> _Instructions to follow_: Among the lines below, how many have the word "Forall"? The reply is that number alone.

══════

(* ===== verification/_CoqProject ===== *)
-Q . S2P
Prelude.v
Ast.v
ExprText.v
Steps.v
Calculator.v
Differ.v
SchemaMap.v
Refine.v
Focus.v
RoundTrip.v
Effects.v
Persistence.v
Applier.v
Commands.v
SqlSchema.v
SqlDiffer.v
SqlRender.v
SqlInfer.v
SqlStatements.v
Destructive.v
DataLoss.v
Ddl.v
Replay.v
ReplayRun.v
Dml.v
Converter.v
SchemaCalc.v
CalcFacts.v
Models.v
Convert.v
ConvertFacts.v
Projections.v
Filters.v
ValueOrder.v
SqlRead.v
ReadFacts.v
ReadSamples.v
Reading.v
QueryAst.v
QueryGraph.v
GraphFacts.v
GraphRules.v
Reloads.v
GraphSamples.v
DmValues.v
Directives.v
Lift.v
Validate.v
PrecheckFacts.v
LiftFacts.v
Standardise.v
StandardFacts.v
Accepted.v
Sanitize.v
Introspect.v
IntrospectFacts.v
Introspected.v
NestedRead.v
Interpreter.v
NestedFacts.v
Joining.v
Related.v
InterpretFacts.v
ExprFacts.v
QueryDocument.v
ReadBuilder.v
WriteBuilder.v
WriteQueries.v
QueryParser.v
ResponseIr.v
Executor.v
BuildFacts.v
WriteFacts.v
ParserFacts.v
ResponseFacts.v
Compaction.v
ExecSamples.v
Inflector.v
SchemaBuilder.v
SchemaFacts.v
(** *** Fields *)
Lemma abs_find_field_None s m f M :
  as_models (abs s) !! m = Some M -> am_fields M !! f = None -> find_field s m f = None.
Proof.
  simpl. rewrite kmap_lookup. intros (b & Hb & ->)%fmap_Some Hf. unfold find_field, find_model.
  rewrite Hb. simpl. exact (kmap_find_None _ _ _ _ Hf).
Qed.
Lemma abs_find_field_Some s m f M F :
  as_models (abs s) !! m = Some M -> am_fields M !! f = Some F -> exists x, find_field s m f = Some x.
Proof.
  simpl. rewrite kmap_lookup. intros (b & Hb & ->)%fmap_Some Hf. unfold find_field, find_model.
  rewrite Hb. simpl. exact (kmap_find_Some _ _ _ _ _ Hf).
Qed.
Lemma abs_find_model_Some s m M : as_models (abs s) !! m = Some M -> exists b, find_model s m = Some b.
Proof. apply kmap_find_Some. Qed.

Lemma create_field_implements s x : inv s -> implements s (SCreateField x).
Proof.
  intros Hs A'. destruct x as [m f ty ar]. cbn -[abs]. intros (M & HM & HA)%bind_Some.
  destruct (am_fields M !! f) eqn:HF; [done|]. injection HA as <-.
  pose proof (abs_find_field_None _ _ _ _ HM HF) as Hn.
  apply abs_find_model in HM as (r & Hr & Hk & HM & Hin & Hw). subst M.
  unfold apply_create_field; simpl. rewrite Hn, Hr. simpl. eexists; split; [done|].
  edestruct Hw as [-> Hi]; [exact Hk|]. split; [|apply Hi; [done|exact (inv_elem _ _ Hs Hin)]].
  rewrite abs_model_fields, kmap_snoc; [done|]. by apply kmap_None in HF.
Qed.
(* ===== verification/RoundTrip.v ===== *)
(** * Diffing two schemas and applying the steps

    The main theorem of the datamodel side of the migration engine: the steps
    that [diff] (datamodel_differ.rs) computes between two well-formed schemas,
    run by [apply] (datamodel_calculator.rs) on the first schema, give a schema
    with the map view of the second one. *)
From S2P Require Import Prelude Ast ExprText Steps Calculator Differ SchemaMap Refine Focus.

#[local] Arguments set_dirs _ _ _ : simpl never.
#[local] Arguments get_dirs _ _ : simpl never.
#[local] Arguments set_args _ _ _ : simpl never.
#[local] Arguments get_args _ _ : simpl never.
#[local] Arguments repeated_at _ _ : simpl never.

(** ** Well-formed schemas

    Names are unique in their scope, as the datamodel validator enforces, and
    every expression is one that the parser reads back from its own text. *)
Section wf.
Context (parse_expr : string -> option Expression).

Definition args_wf (args : list Argument) : Prop :=
  args_ok args /\ Forall (fun a => stable_text parse_expr (render_text (arg_value a)) = true) args.
Definition dirs_wf (ds : list Directive) : Prop :=
  NoDup (dir_key <$> ds) /\ Forall (fun d => args_wf (dir_arguments d)) ds.
Definition field_wf (f : Field) : Prop := dirs_wf (field_directives f).
Definition value_wf (v : EnumValue) : Prop := dirs_wf (value_directives v).
Definition enum_wf (e : Enum) : Prop :=
  NoDup (value_key <$> enum_values e) /\ Forall value_wf (enum_values e) /\ dirs_wf (enum_directives e).
Definition model_wf (m : Model) : Prop :=
  NoDup (field_key <$> model_fields m) /\ Forall field_wf (model_fields m) /\
  dirs_wf (regular_directives m) /\ Forall (fun d => args_wf (dir_arguments d)) (repeated_directives m).
Definition source_wf (s : SourceConfig) : Prop := args_wf (source_properties s).
Definition schema_wf (s : SchemaAst) : Prop :=
  (NoDup (field_key <$> types s) /\ Forall field_wf (types s)) /\
  (NoDup (enum_key <$> enums s) /\ Forall enum_wf (enums s)) /\
  (NoDup (source_key <$> sources s) /\ Forall source_wf (sources s)) /\
  (NoDup (model_key <$> models s) /\ Forall model_wf (models s)).

#[export] Instance args_ok_dec args : Decision (args_ok args).
Proof. unfold args_ok. apply _. Defined.
#[export] Instance args_wf_dec args : Decision (args_wf args).
Proof. unfold args_wf. apply _. Defined.
#[export] Instance dirs_wf_dec ds : Decision (dirs_wf ds).
Proof. unfold dirs_wf. apply _. Defined.
#[export] Instance field_wf_dec f : Decision (field_wf f).
Proof. unfold field_wf. apply _. Defined.
#[export] Instance value_wf_dec v : Decision (value_wf v).
Proof. unfold value_wf. apply _. Defined.
#[export] Instance enum_wf_dec e : Decision (enum_wf e).
Proof. unfold enum_wf. apply _. Defined.
#[export] Instance model_wf_dec m : Decision (model_wf m).
Proof. unfold model_wf. apply _. Defined.
#[export] Instance source_wf_dec s : Decision (source_wf s).
Proof. unfold source_wf. apply _. Defined.
#[export] Instance schema_wf_dec s : Decision (schema_wf s).
Proof. unfold schema_wf. apply _. Defined.
End wf.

══════

> _Response to this task_: 9